Perché Peter è fatto così: a lui piace sempre cambiare e stupire. Come quando si travestiva in mille modi ai tempi dei Genesis per rappresentare in modo teatrale i testi che scriveva. Come quando lasciò i Genesis per lanciarsi in una carriera solista che nessuno pensava sarebbe stata di così grande successo planetario. Come quando si lanciò con una corda sul compassato pubblico di Sanremo mentre cantava, con il volto dipinto, Shock the monkey. Come quando fu tra i primi musicisti a sostenere la causa dei diritti umani di Amnesty International. Come quando dedicò una canzone stupenda a Stephen Biko, leader degli studenti sudafricani che si battevano contro l'apartheid in Sud Africa, ucciso barbaramente dalla polizia del regime di Pretoria.

Come quando, durante il brano Lay your hands on me, si girava verso il pubblico per lasciarsi cadere di spalle, certo che sarebbe stato sostenuto dai fan.
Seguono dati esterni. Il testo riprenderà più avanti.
(** Where a thread is.  [n] counts the turns left of a spin loop, [to] tells
    whether the call has a time-out, [count] is the saved [lock_count], [r] is
    [ppu.gpr[3]]. *)
Inductive mpoint : Set :=
  | MIdle
  | MlTry (n : nat) (to : bool)              (* sys_mutex_lock: before try_lock *)
  | MlCas (n : nat) (q : Z) (to : bool)      (* the loaded owner was 0 *)
  | MlBusy (n : nat) (to : bool)             (* try_lock gave EBUSY *)
  | MlOwn (to : bool)                        (* before try_own *)
  | MlSleep (to : bool)                      (* in the loop on ppu.state *)
  | MlExpired                                (* timed out *)
  | MlWait                                   (* the queue was empty: before lock_unlock *)
  | MlLock                                   (* before the host mutex, to unqueue *)
  | MtCas (q : Z)                            (* sys_mutex_trylock: the loaded owner was 0 *)
  | MuCas                                    (* sys_mutex_unlock: the loaded queue was empty *)
  | MuLock                                   (* before the host mutex *)
  | CwLock (c : Z) (to : bool)               (* sys_cond_wait: before the host mutex *)
  | CwSleep (c : Z) (to : bool) (count r : Z)
  | CwExpired (c count r : Z)                (* timed out, before the host mutex *)
  | CwEnd (count r : Z)                      (* after the loop *)
  | CsLoad (k : sigkind) (c : Z)             (* sys_cond_signal*: start of the loop *)
  | CsLock (k : sigkind) (c : Z)             (* before the host mutex *)
  | CsWait (k : sigkind) (c : Z)             (* nobody waits: before lock_unlock *)
  | CaLoop (c f result : Z)                  (* signal_all: under the host mutex *)
  | MReturned (k : mcall) (r : Z)
  | MStopped.                                (* returned with cpu_flag::again *)

Record lmutex := LMutex {
  mx_protocol : Z; mx_recursive : Z; mx_exists : bool;
  mx_host : option Z;          (* the holder of the host mutex *)
  mx_cond_count : Z; mx_lock_count : Z;
  mx_owner : Z; mx_sq : Z;     (* control *)
  mx_conds : gset Z;           (* the condition variables that exist *)
  mx_csq : gmap Z Z;           (* their queues *)
  mx_cpus : threads; mx_tag : Z; mx_points : gmap Z mpoint;
  mx_signal : gset Z;          (* threads that [awake] was called for *)
  mx_depth : gmap Z Z;         (* ghost: the locks a thread took and did not give back *)
  mx_failed : bool             (* an [ensure] failed *)
}.

Definition mpc (s : lmutex) (t : Z) : mpoint := at_point MIdle (mx_points s) t.
Definition depth (s : lmutex) (t : Z) : Z := default 0 (mx_depth s !! t).
Definition csq (s : lmutex) (c : Z) : Z := default 0 (mx_csq s !! c).

Definition mgo (t : Z) (p : mpoint) (s : lmutex) : lmutex :=
  LMutex (mx_protocol s) (mx_recursive s) (mx_exists s) (mx_host s) (mx_cond_count s) (mx_lock_count s) (mx_owner s)
    (mx_sq s) (mx_conds s) (mx_csq s) (mx_cpus s) (mx_tag s) (<[t := p]> (mx_points s)) (mx_signal s) (mx_depth s) (mx_failed s).
Definition m_host (h : option Z) (s : lmutex) : lmutex :=
  LMutex (mx_protocol s) (mx_recursive s) (mx_exists s) h (mx_cond_count s) (mx_lock_count s) (mx_owner s)
    (mx_sq s) (mx_conds s) (mx_csq s) (mx_cpus s) (mx_tag s) (mx_points s) (mx_signal s) (mx_depth s) (mx_failed s).
Definition m_count (n : Z) (s : lmutex) : lmutex :=
  LMutex (mx_protocol s) (mx_recursive s) (mx_exists s) (mx_host s) (mx_cond_count s) n (mx_owner s)
    (mx_sq s) (mx_conds s) (mx_csq s) (mx_cpus s) (mx_tag s) (mx_points s) (mx_signal s) (mx_depth s) (mx_failed s).
Definition m_owner (o : Z) (s : lmutex) : lmutex :=
  LMutex (mx_protocol s) (mx_recursive s) (mx_exists s) (mx_host s) (mx_cond_count s) (mx_lock_count s) o
    (mx_sq s) (mx_conds s) (mx_csq s) (mx_cpus s) (mx_tag s) (mx_points s) (mx_signal s) (mx_depth s) (mx_failed s).
Definition m_queue (q : Z) (h : threads) (s : lmutex) : lmutex :=
  LMutex (mx_protocol s) (mx_recursive s) (mx_exists s) (mx_host s) (mx_cond_count s) (mx_lock_count s) (mx_owner s)
    q (mx_conds s) (mx_csq s) h (mx_tag s) (mx_points s) (mx_signal s) (mx_depth s) (mx_failed s).
Definition m_cqueue (c q : Z) (h : threads) (s : lmutex) : lmutex :=
  LMutex (mx_protocol s) (mx_recursive s) (mx_exists s) (mx_host s) (mx_cond_count s) (mx_lock_count s) (mx_owner s)
    (mx_sq s) (mx_conds s) (<[c := q]> (mx_csq s)) h (mx_tag s) (mx_points s) (mx_signal s) (mx_depth s) (mx_failed s).
Definition m_cpus (h : threads) (s : lmutex) : lmutex :=
  LMutex (mx_protocol s) (mx_recursive s) (mx_exists s) (mx_host s) (mx_cond_count s) (mx_lock_count s) (mx_owner s)
    (mx_sq s) (mx_conds s) (mx_csq s) h (mx_tag s) (mx_points s) (mx_signal s) (mx_depth s) (mx_failed s).
Definition m_tag (x : Z) (s : lmutex) : lmutex :=
  LMutex (mx_protocol s) (mx_recursive s) (mx_exists s) (mx_host s) (mx_cond_count s) (mx_lock_count s) (mx_owner s)
    (mx_sq s) (mx_conds s) (mx_csq s) (mx_cpus s) x (mx_points s) (mx_signal s) (mx_depth s) (mx_failed s).
Definition m_signal (x : gset Z) (s : lmutex) : lmutex :=
  LMutex (mx_protocol s) (mx_recursive s) (mx_exists s) (mx_host s) (mx_cond_count s) (mx_lock_count s) (mx_owner s)
    (mx_sq s) (mx_conds s) (mx_csq s) (mx_cpus s) (mx_tag s) (mx_points s) x (mx_depth s) (mx_failed s).
Definition m_depth (t d : Z) (s : lmutex) : lmutex :=
  LMutex (mx_protocol s) (mx_recursive s) (mx_exists s) (mx_host s) (mx_cond_count s) (mx_lock_count s) (mx_owner s)
    (mx_sq s) (mx_conds s) (mx_csq s) (mx_cpus s) (mx_tag s) (mx_points s) (mx_signal s) (<[t := depth s t + d]> (mx_depth s)) (mx_failed s).
Definition m_conds (e : bool) (n : Z) (x : gset Z) (s : lmutex) : lmutex :=
  LMutex (mx_protocol s) (mx_recursive s) e (mx_host s) n (mx_lock_count s) (mx_owner s)
    (mx_sq s) x (mx_csq s) (mx_cpus s) (mx_tag s) (mx_points s) (mx_signal s) (mx_depth s) (mx_failed s).
Definition m_ensure (b : bool) (s : lmutex) : lmutex :=
  if b then s else
  LMutex (mx_protocol s) (mx_recursive s) (mx_exists s) (mx_host s) (mx_cond_count s) (mx_lock_count s) (mx_owner s)
    (mx_sq s) (mx_conds s) (mx_csq s) (mx_cpus s) (mx_tag s) (mx_points s) (mx_signal s) (mx_depth s) true.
Ora Peter, invecchiato e ingrassato, non ha più bisogno di stupire. Quello che continua a stupire, però, è la sua meravigliosa carriera. Una carriera a cui tutti coloro che amano la buona musica guardano con ammirazione. Per dire grazie a un artista che ha scritto alcune delle pagine più belle della storia del rock.